O presidente escolheu o senador Ciro Nogueira para a Casa Civil, coração do governo… Saber que o Ciro vai para Casa Civil é baixar o nível ao subterrâneo. O Centrão está no comando. E o Bolsonaro vai acabar indo para o PP [partido presidido por Nogueira].

Como o senhor vê esta cruzada bolsonarista pelo voto impresso? Não posso crer que vão rasgar a Constituição. Não tem cabimento achar que voltar ao voto impresso é uma evolução. É voltar ao tempo em que se comia a cédula. Voto impresso é a certeza de que será fraudulenta a eleição. Para A ou para B. A eleição no Brasil é inquestionavelmente um sucesso. Ela melhora a cada vez. Mas, para mim, esse papo de golpe é bravata. O Braga Netto [ministro da Defesa] não é dono do TSE, o Bolsonaro também não. A partir do momento que se definir o voto impresso, é melhor fechar o TSE. Não tem cabimento. As pessoas que concordam com o voto impresso, na maioria, são os fanáticos. As pessoas esclarecidas, embora a ignorância seja a maior multinacional do mundo, não concordam. Eu vi com bons olhos o movimento dos partidos que se movimentaram para barrar a aprovação desta PEC. Sempre me falaram que o Arthur Lira é uma cópia do Eduardo Cunha, mas agora não vou mais acreditar nisso, porque ele está mostrando que não vai permitir isso. As eleições vão ocorrer normalmente.

Falando em eleições, como o senhor avalia as pesquisas que apontam a polarização entre Lula e Bolsonaro? Uma eleição que só vai acontecer em outubro do ano que vem não poderia estar sendo discutida com tanta antecedência. O Brasil vive uma campanha eleitoral. O Ciro Gomes grava vídeos como se estivesse no horário de rádio e TV. O Bolsonaro fala, o Lula responde. Todo dia. Nas minhas redes, coloco os três, dou espaço para os três, o brasileiro que analise. Não sou feliz de ver a polarização. Sonho em ver a terceira via. Sonho com isso desde antes de entrar na vida pública. Mas está difícil enxergar a terceira via.
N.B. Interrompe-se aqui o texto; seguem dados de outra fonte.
(** The indices are in range, and the star is not past them. *)
Definition in_range (st : mstate) : Prop :=
  let '(pi, ii, star_pat, star_inp) := st in
  (pi ≤ length pat ∧ ii ≤ length inp ∧ star_inp ≤ ii)%nat ∧
  match star_pat with Some q => (q ≤ length pat)%nat | None => True end.

(** The retry the code makes after a miss: the wild one after [?] and a class, none
    after an unterminated bracket, the literal one otherwise. *)
Definition retry_of (t : option tok) (star_pat : option nat) (star_inp : nat) : outcome (option (nat * nat)) :=
  match t with
  | Some TOpen => Done None
  | Some TAny | Some (TClass _ _) => retry_wild inp star_pat star_inp
  | _ => retry_lit inp star_pat star_inp
  end.

(** What a turn does, in terms of the element read and the byte met. *)
Definition turn (st : mstate) (x : Z) : Prop :=
  let '(pi, ii, star_pat, star_inp) := st in
  (∃ pi', next_tok (drop pi pat) = Some (TStar, drop pi' pat) ∧ (pi < pi' ≤ length pat)%nat ∧
     match_step pat inp st = Done (Some (pi', ii, Some pi', ii))) ∨
  (∃ t pi', next_tok (drop pi pat) = Some (t, drop pi' pat) ∧ (pi < pi' ≤ length pat)%nat ∧ t ≠ TStar ∧ hits t x = true ∧
     match_step pat inp st = Done (Some (pi', (ii + 1)%nat, star_pat, star_inp))) ∨
  (∃ t, fst <$> next_tok (drop pi pat) = t ∧ t ≠ Some TStar ∧ from_option (λ t, hits t x) false t = false ∧
     match_step pat inp st = (r ← retry_of t star_pat star_inp; Done (resume star_pat r))).

(** A turn on an element of one byte. *)
Lemma turn_one pi ii sp sj x t pi' : next_tok (drop pi pat) = Some (t, drop pi' pat) → (pi < pi' ≤ length pat)%nat →
  t ≠ TStar →
  match_step pat inp (pi, ii, sp, sj) =
    (if hits t x then Done (Some (pi', (ii + 1)%nat, sp, sj)) else r ← retry_of (Some t) sp sj; Done (resume sp r)) →
  turn (pi, ii, sp, sj) x.
Proof.
  intros Ht Hpi Hs He. destruct (hits t x) eqn:Hh.
  - right; left. by exists t, pi'.
  - right; right. exists (Some t). rewrite Ht. split; [done|]. split; [congruence|]. done.
Qed.

Lemma turn_ok pi ii sp sj x : (pi ≤ length pat)%nat → inp !! ii = Some x → turn (pi, ii, sp, sj) x.
Proof.
  intros Hpi Hx. destruct (pat !! pi) as [c|] eqn:Hc.
  2:{ right; right. exists None. apply lookup_ge_None in Hc as Hge. rewrite drop_ge by done. split; [done|].
      split; [done|]. split; [done|]. cbn [match_step retry_of]. by rewrite Hc. }
  pose proof (drop_at _ _ _ Hc) as Hd. pose proof (lookup_lt_Some _ _ _ Hc) as Hlt.
  assert (at_ inp ii = Done x) as Hax by (unfold at_; by rewrite Hx).
  destruct (c =? STAR) eqn:E1.
  { left. exists (pi + 1)%nat. rewrite Hd. cbn [next_tok match_step]. rewrite Hc, E1. split; [done|]. split; [lia|done]. }
  destruct (c =? QUERY) eqn:E2.
  { eapply (turn_one _ _ _ _ _ TAny (pi + 1)); [by rewrite Hd; cbn [next_tok]; rewrite E1, E2|lia|done|].
    cbn [match_step hits retry_of]. rewrite Hc, E1, E2, Hax. obind. by destruct (x =? SLASH). }
  destruct (c =? OPEN) eqn:E3.
  { destruct (find_class_end_ok pat pi Hlt) as (o & Ho & Hread).
    destruct (read_class (drop (pi + 1) pat)) as [[[neg body] rest]|] eqn:Hrc.
    - destruct Hread as (e & -> & He & Hr & Hb & Hn).
      eapply (turn_one _ _ _ _ _ (TClass neg body) (e + 1)); [by rewrite Hd; cbn [next_tok]; rewrite E1, E2, E3, Hrc, Hr|lia|done|].
      cbn [match_step hits retry_of]. rewrite Hc, E1, E2, E3, Ho. obind.
      unfold slice. rewrite (proj2 (Nat.leb_le (pi + 1) e)), (proj2 (Nat.leb_le e (length pat))) by lia. cbn [andb]. obind.
      rewrite Hb, Hax.
      assert (match (if neg then [BANG] else []) ++ body with
              | b :: rest0 => if b =? BANG then (true, rest0) else (false, (if neg then [BANG] else []) ++ body)
              | [] => (false, (if neg then [BANG] else []) ++ body) end = (neg, body)) as ->.
      { destruct neg; [done|]. cbn [app]. destruct body as [|b0 body]; [done|]. specialize (Hn eq_refl). cbn in Hn.
        destruct (Z.eqb_spec b0 BANG); [congruence|done]. }
      obind. rewrite class_match_ok. obind. by destruct (xorb _ _).
    - subst o. eapply (turn_one _ _ _ _ _ TOpen (pi + 1)); [by rewrite Hd; cbn [next_tok]; rewrite E1, E2, E3, Hrc|lia|done|].
      cbn [match_step hits retry_of]. rewrite Hc, E1, E2, E3, Ho. obind. rewrite Hax. obind. by destruct (x =? OPEN). }
  assert (∃ y w, (if (c =? BACKSLASH) && (pi + 1 <? length pat)%nat then z ← at_ pat (pi + 1); Done (z, 2%nat)
            else Done (c, 1%nat)) = Done (y, w) ∧ next_tok (drop pi pat) = Some (TChar y, drop (pi + w) pat) ∧
            (pi < pi + w ≤ length pat)%nat) as (y & w & Hy & Ht & Hw).
  { rewrite Hd. cbn [next_tok]. rewrite E1, E2, E3. destruct (c =? BACKSLASH); cbn [andb];
      [|exists c, 1%nat; split_and!; done || lia].
    destruct (Nat.ltb_spec (pi + 1) (length pat)) as [H1|H1].
    - destruct (lookup_lt_is_Some_2 pat _ H1) as [z Hz]. unfold at_. rewrite Hz. exists z, 2%nat. split; [done|].
      rewrite (drop_at _ _ _ Hz), <-Nat.add_assoc. split; [done|lia].
    - exists c, 1%nat. split; [done|]. rewrite drop_ge by done. split; [done|lia]. }
  eapply (turn_one _ _ _ _ _ (TChar y) (pi + w)); [done|lia|done|].
  cbn [match_step hits retry_of]. rewrite Hc, E1, E2, E3, Hy. obind. rewrite Hax. obind. by destruct (y =? x).
Qed.

(** ** Termination *)

(** Every turn moves the star on, or reads on after it. *)
Definition measure (st : mstate) : nat :=
  let '(pi, _, _, star_inp) := st in ((length inp - star_inp) * S (length pat) + (length pat - pi))%nat.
O Ciro Gomes é o mais preparado de todos, no que tange a qualidade do candidato, mas é rejeitado pela forma raivosa como sempre se dirige aos outros. Ele tinha que rever isso. São mais de 12 meses até a eleição. Pode aparecer uma pessoa mais forte, com mais aceitação, mais credibilidade. Não basta popularidade. Prefiro a credibilidade. Na terceira via ainda não apareceu um nome com um número razoável [nas pesquisas]. Falam no nome da senadora Simone Tebet, no nome do meu irmão Datena. Se aparecerem em uma pesquisa com 10%, é um número importante. Você soma com os 12% que o Ciro sempre tem, são 22%, aí as pessoas começam a alimentar essa expectativa. Caso contrário, sem chance. As pesquisas mostravam o Luciano Huck, ele não passava de 4%. Foi por isso que desistiu. Com esse número, volta para casa, né? Você está vendo que o povo não te quer e não te vê com qualificação.
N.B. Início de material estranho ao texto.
(* ===== verification/Digits.v ===== *)
(** * Decimal text

    What [format!("{}", n)] of an integer writes and what its reading back gives:
    shared by the framing and the JSON codec. *)

From S2P Require Import Prelude.
Open Scope Z_scope.

Module Digits.

Definition is_ascii_digit (b : Z) : bool := (48 <=? b) && (b <=? 57).

(** [format!("{}", n)] of an unsigned number. *)
Fixpoint digits_f (fuel : nat) (n : Z) (acc : list Z) : list Z :=
  match fuel with
  | O => acc
  | S fuel => let acc := (48 + n mod 10) :: acc in if n <? 10 then acc else digits_f fuel (n / 10) acc
  end.
Definition digits (n : Z) : list Z := digits_f (S (Z.to_nat (Z.log2 n))) n [].

(** The number a run of digits names, after [n]. *)
Definition value (n : Z) (ds : list Z) : Z := fold_left (λ a b, a * 10 + (b - 48)) ds n.

Notation all_digits := (Forall (λ b, is_ascii_digit b = true)).

Lemma digit_range b : is_ascii_digit b = true ↔ 48 ≤ b ≤ 57.
Proof. unfold is_ascii_digit. rewrite andb_true_iff, !Z.leb_le. done. Qed.

Lemma digits_f_ok fuel n acc : 0 ≤ n < 10 ^ Z.of_nat fuel → (0 < fuel)%nat →
  ∃ ds, digits_f fuel n acc = ds ++ acc ∧ all_digits ds ∧ ds ≠ [] ∧ value 0 ds = n ∧ (length ds ≤ fuel)%nat ∧
    (n ≠ 0 → head ds ≠ Some 48) ∧ (n = 0 → ds = [48]).
Proof.
  revert n acc. induction fuel as [|fuel IH]; intros n acc Hn Hf; [lia|]. cbn [digits_f].
  assert (is_ascii_digit (48 + n mod 10) = true) as Hd by (apply digit_range; pose proof (Z.mod_pos_bound n 10); lia).
  destruct (Z.ltb_spec n 10) as [Hlt|Hge].
  - exists [48 + n mod 10]. rewrite Z.mod_small in * by lia. split; [done|]. split; [by repeat constructor|].
    split; [done|]. split; [cbn; lia|]. split; [cbn; lia|]. cbn. split; [|by intros ->]. intros H [= E]. lia.
  - destruct fuel as [|fuel]; [cbn in Hn; lia|].
    destruct (IH (n / 10) ((48 + n mod 10) :: acc)) as (ds & -> & Hds & Hne & Hv & Hl & Hz & _); [|lia|].
    { split; [apply Z.div_pos; lia|]. apply Z.div_lt_upper_bound; [lia|].
      rewrite (Nat2Z.inj_succ (S fuel)), Z.pow_succ_r in Hn; lia. }
    exists (ds ++ [48 + n mod 10]). split; [by rewrite <-app_assoc|]. split; [apply Forall_app; by repeat constructor|].
    split; [by destruct ds|]. split; [|split; [rewrite length_app; cbn; lia|split; [|lia]]].
    + unfold value in *. rewrite fold_left_app, Hv. cbn. pose proof (Z.div_mod n 10). lia.
    + intros _. destruct ds as [|d ds]; [done|]. cbn. apply Hz.
      pose proof (Z.div_le_lower_bound n 10 1). lia.
Qed.

(** The digits of a number: digits, at least one, no leading zero but zero's. *)
Lemma digits_ok n : 0 ≤ n → all_digits (digits n) ∧ digits n ≠ [] ∧ value 0 (digits n) = n ∧
  (length (digits n) ≤ S (Z.to_nat (Z.log2 n)))%nat ∧ (n ≠ 0 → head (digits n) ≠ Some 48) ∧ (n = 0 → digits n = [48]).
Proof.
  intros Hn. unfold digits. destruct (digits_f_ok (S (Z.to_nat (Z.log2 n))) n []) as (ds & -> & H); [|lia|by rewrite app_nil_r].
  split; [done|]. pose proof (Z.log2_nonneg n) as Hl. rewrite Nat2Z.inj_succ, Z2Nat.id by done.
  destruct (Z.eq_dec n 0) as [->|]; [cbn; lia|]. pose proof (Z.log2_spec n ltac:(lia)) as [_ H].
  eapply Z.lt_le_trans; [exact H|]. apply Z.pow_le_mono_l. lia.
Qed.

Lemma value_grows ds n : all_digits ds → 0 ≤ n → n ≤ value n ds.
Proof.
  revert n. induction ds as [|b ds IH]; intros n Hd Hn; [done|]. apply Forall_cons in Hd as [Hb%digit_range Hd].
  cbn. etransitivity; [|apply IH; [done|lia]]. lia.
Qed.

End Digits.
Mesmo com a máquina na mão, o senhor vê espaço para o presidente Bolsonaro deixar de ser competitivo? O caminho para isso existe, especialmente, em função da CPI e da forma como boa parte da população brasileira enxerga esse tal Centrão. Eles viraram chacota. A credibilidade do Centrão é zero. Eles têm espaço na TV, são partidos com capilaridade, mas o presidente não pode achar que isso basta. Eles estão no miolo do governo. Eu penso uma coisa: Bolsonaro não pode ser 100% culpado por ter que se relacionar com o Centrão. Nem Deus conseguiria governar sem ter que se acordar com esse pessoal. É um pessoal com força de voto no Congresso, mas é faminto, quer o poder para fazer negócio. Esse é o perigo: o presidente prometeu que não roubaria, mas não pode achar que não vai deixar que roubem. Não tem jeito. Deus teve surpresa com um apóstolo, não teria com essa quantidade de secretários e assessores? Lamento, mas isso vai prejudicá-lo. A chance de colocar o Centrão nesses postos do governo e trazer corrupção para dentro do governo é muito grande.